Great Northern Railway of Ireland 4-4-0 passenger steam locomotive class introduced 1899

The GNR(I) Q Class 4-4-0 steam locomotives of the Great Northern Railway (Ireland) (GNR) were mainly used on cross-border mixed traffic duties between Dublin and Belfast, as well as the "Derry Road" between and Derry. It was designed for the GNR under the auspices of Charles Clifford and built by Neilson, Reid & Company, North British Locomotive Company and Beyer, Peacock & Company. The Q Class is slightly smaller than the GNR class S 4-4-0 but powerful enough to haul a rake of eight or more carriages.

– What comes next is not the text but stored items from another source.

Lemma newEvents_app (w w' : World) (evs : list Event) :
  log w' = log w ++ evs -> newEvents w w' = evs.
Proof. intros Hlog. unfold newEvents. rewrite Hlog. apply drop_app_length. Qed.

Lemma newEvents_same (w : World) : newEvents w w = [].
Proof. apply newEvents_app. now rewrite app_nil_r. Qed.

Section Kinds.
Context `{Host}.

(** Each schema hands the [imageUrl] member to the same sub-schema. *)
Lemma categorySchema_image (body : json) (d : Zod.CategoryInput) :
  Zod.categorySchema body = Zod.Success d ->
  Zod.imageUrlSchema (Zod.field body "imageUrl") = Some (Zod.ci_imageUrl d).
Proof.
  unfold Zod.categorySchema. destruct body; try discriminate.
  destruct (Zod.min _ _); destruct (Zod.imageUrlSchema _); try discriminate.
  intros [= <-]. reflexivity.
Qed.

Lemma partnerSchema_image (body : json) (d : Zod.PartnerInput) :
  Zod.partnerSchema body = Zod.Success d ->
  Zod.imageUrlSchema (Zod.field body "imageUrl") = Some (Zod.pi_imageUrl d).
Proof.
  unfold Zod.partnerSchema. destruct body; try discriminate.
  destruct (Zod.min 2 _); destruct (Zod.min 1 _); destruct (Zod.url _);
    destruct (Zod.zBoolean _); destruct (Zod.imageUrlSchema _); try discriminate.
  intros [= <-]. reflexivity.
Qed.

Lemma announcementSchema_image (body : json) (d : Zod.AnnouncementInput) :
  Zod.announcementSchema body = Zod.Success d ->
  Zod.imageUrlSchema (Zod.field body "imageUrl") = Some (Zod.ai_imageUrl d).
Proof.
  unfold Zod.announcementSchema. destruct body; try discriminate.
  destruct (Zod.max 120 _); destruct (Zod.max 4000 _); destruct (Zod.url _);
    destruct (startOfDay <$> _); destruct (Zod.imageUrlSchema _); try discriminate.
  intros [= <-]. reflexivity.
Qed.

Lemma parsedImage_schema (k : Kind) (req : Request) (sig : nullish) :
  parsedImage k req = Some sig ->
  Zod.imageUrlSchema (Zod.field (readJson req) "imageUrl") = Some sig.
Proof.
  destruct k; cbn [parsedImage].
  - destruct (Zod.categorySchema _) eqn:Hs; [|discriminate].
    intros [= <-]. now apply categorySchema_image.
  - destruct (Zod.partnerSchema _) eqn:Hs; [|discriminate].
    intros [= <-]. now apply partnerSchema_image.
  - destruct (Zod.announcementSchema _) eqn:Hs; [|discriminate].
    intros [= <-]. now apply announcementSchema_image.
Qed.

Lemma parsedImage_omitted (k : Kind) (req : Request) (sig : nullish) :
  Zod.field (readJson req) "imageUrl" = None ->
  parsedImage k req = Some sig -> sig = Undefined.
Proof.
  intros Hf Hp. apply parsedImage_schema in Hp. rewrite Hf in Hp.
  now apply imageUrlSchema_omitted.
Qed.

Lemma update_rejected (k : Kind) (req : Request) (id : string) (w : World) :
  parsedImage k req = None ->
  exists issues, update k req id w = (Done (mkResponse 400 (BInvalid issues)), w).
Proof.
  destruct k; cbn [parsedImage update];
    [unfold CategoriesIdRoute.PUT; destruct (Zod.categorySchema _)
    |unfold PartnersIdRoute.PUT; destruct (Zod.partnerSchema _)
    |unfold AnnouncementsIdRoute.PUT; destruct (Zod.announcementSchema _)];
    try discriminate; intros _; eexists; reflexivity.
Qed.

Lemma update_not_found (k : Kind) (req : Request) (id : string) (w : World)
    (sig : nullish) :
  parsedImage k req = Some sig ->
  imageOf k id (db w) = None ->
  update k req id w = (Done (mkResponse 404 (BError "Not found")), w).
Proof.
  destruct k; cbn [parsedImage update imageOf];
    [unfold CategoriesIdRoute.PUT; destruct (Zod.categorySchema _)
    |unfold PartnersIdRoute.PUT; destruct (Zod.partnerSchema _)
    |unfold AnnouncementsIdRoute.PUT; destruct (Zod.announcementSchema _)];
    try discriminate; intros _ Hnone; apply fmap_None in Hnone;
    unfold bind, prisma.category.findUnique, prisma.partner.findUnique,
      prisma.announcement.findUnique, gets; rewrite Hnone; reflexivity.
Qed.

Lemma update_found (k : Kind) (req : Request) (id : string) (w : World)
    (sig : nullish) (old : option string) :
  parsedImage k req = Some sig ->
  imageOf k id (db w) = Some old ->
  (exists e, update k req id w = (Thrown e, w))
  \/ (exists resp w',
        update k req id w = (Done resp, w')
        /\ status resp = 200
        /\ bodyImage (body resp) = Some (applyImage sig old)
        /\ imageOf k id (db w') = Some (applyImage sig old)
        /\ log w' = log w ++ EvDbUpdate (tableOf k) id :: cleanupOf sig old w
        /\ (cleanupOf sig old w = [] -> fs w' = fs w)).
Proof.
  destruct k; cbn [parsedImage update imageOf tableOf]; intros Hp Hold;
    apply fmap_Some in Hold as (existing & Hfind & ->).
  - destruct (Zod.categorySchema (readJson req)) as [parsed|] eqn:Hparse; [|discriminate].
    injection Hp as <-.
    pose proof (category_PUT_run req id w parsed existing Hparse Hfind) as Hrun.
    destruct (prisma.category.nameTaken _ _ _); [left; eauto|right].
    destruct Hrun as (updated & w' & Hrun & Himg & Hdb & Hid & Hlog & Hfs).
    exists (mkResponse 200 (BCategory updated)), w'. repeat split; auto.
    + cbn. now rewrite Himg.
    + rewrite Hdb. cbn [categories].
      rewrite (find_replaceFirst _ updated existing) by auto. cbn. now rewrite Himg.
  - destruct (Zod.partnerSchema (readJson req)) as [parsed|] eqn:Hparse; [|discriminate].
    injection Hp as <-.
    pose proof (partner_PUT_run req id w parsed existing Hparse Hfind) as Hrun.
    destruct (prisma.partner.categoryExists _ _); [right|left; eauto].
    destruct Hrun as (updated & w' & Hrun & Himg & Hdb & Hid & Hlog & Hfs).
    exists (mkResponse 200 (BPartner updated)), w'. repeat split; auto.
    + cbn. now rewrite Himg.
    + rewrite Hdb. cbn [partners].
      rewrite (find_replaceFirst _ updated existing) by auto. cbn. now rewrite Himg.
  - destruct (Zod.announcementSchema (readJson req)) as [parsed|] eqn:Hparse; [|discriminate].
    injection Hp as <-. right.
    destruct (announcement_PUT_run req id w parsed existing Hparse Hfind)
      as (updated & w' & Hrun & Himg & Hdb & Hid & Hlog & Hfs).
    exists (mkResponse 200 (BAnnouncement updated)), w'. repeat split; auto.
    + cbn. now rewrite Himg.
    + rewrite Hdb. cbn [announcements].
      rewrite (find_replaceFirst _ updated existing) by auto. cbn. now rewrite Himg.
Qed.

(** An update that throws has changed nothing: the only thing that throws
    is the store write, and no cleanup runs before it. *)
Lemma update_thrown_keeps_world (k : Kind) (req : Request) (id : string)
    (w w' : World) (e : Exn) :
  update k req id w = (Thrown e, w') -> w' = w.
Proof.
  intros Hrun.
  destruct (parsedImage k req) as [sig|] eqn:Hp.
  - destruct (imageOf k id (db w)) as [old|] eqn:Hold.
    + destruct (update_found k req id w sig old Hp Hold)
        as [(e' & Hthrown)|(resp & w'' & Hdone & _)]; congruence.
    + rewrite (update_not_found k req id w sig Hp Hold) in Hrun. discriminate.
  - destruct (update_rejected k req id w Hp) as (issues & Hrej). congruence.
Qed.

(** C3. An update whose payload passes validation and whose id names no
    record answers 404 "Not found" and leaves the world as it was: the
    database, the file system and the event log are unchanged, so there is
    no store write and no blob deletion. *)
Theorem update_of_missing_record_is_not_found (k : Kind) (req : Request)
    (id : string) (w : World) (sig : nullish) :
  parsedImage k req = Some sig ->
  imageOf k id (db w) = None ->
  update k req id w = (Done (mkResponse 404 (BError "Not found")), w).
Proof. apply update_not_found. Qed.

Faster running was achieved with the addition of superheated boilers and widened cylinders (under the supervision of G.T. Glover in the 1920s, and sometimes known as Qs class). In 1932 a two coach newspaper train hauled by No. 135 covered Howth Junction to Drogheda at a start-to-stop average speed of 67.06 mph, the fastest run in Ireland achieved with a steam locomotive on a scheduled train

==Preservation==
One member of the Q Class, Number 131, has been restored by the Railway Preservation Society of Ireland. It was used mainly on northern routes, the former Ulster Railway main line between Belfast and Clones and the "Derry Road" between Belfast and Derry via . While in service it was in standard GNR black livery. It worked on Córas Iompair Éireann lines from 1958 and was withdrawn in October 1963.

In the late 1970s the locomotive was repainted and placed on a plinth at Dundalk Clarke station. In June 1984 No. 131 and its tender were moved to Mallow, County Cork as the main locomotive of the Great Southern Railway Preservation Society. However, this venture was unfulfilled and the locomotive (partially stripped down and with the boiler and firebox out of the frames) was moved to Inchicore Railway Works in the late 1990s while the running frames were moved to Whitehead, County Antrim in May 2003. The Railway Preservation Society of Ireland bought the locomotive from CIÉ in April 2005.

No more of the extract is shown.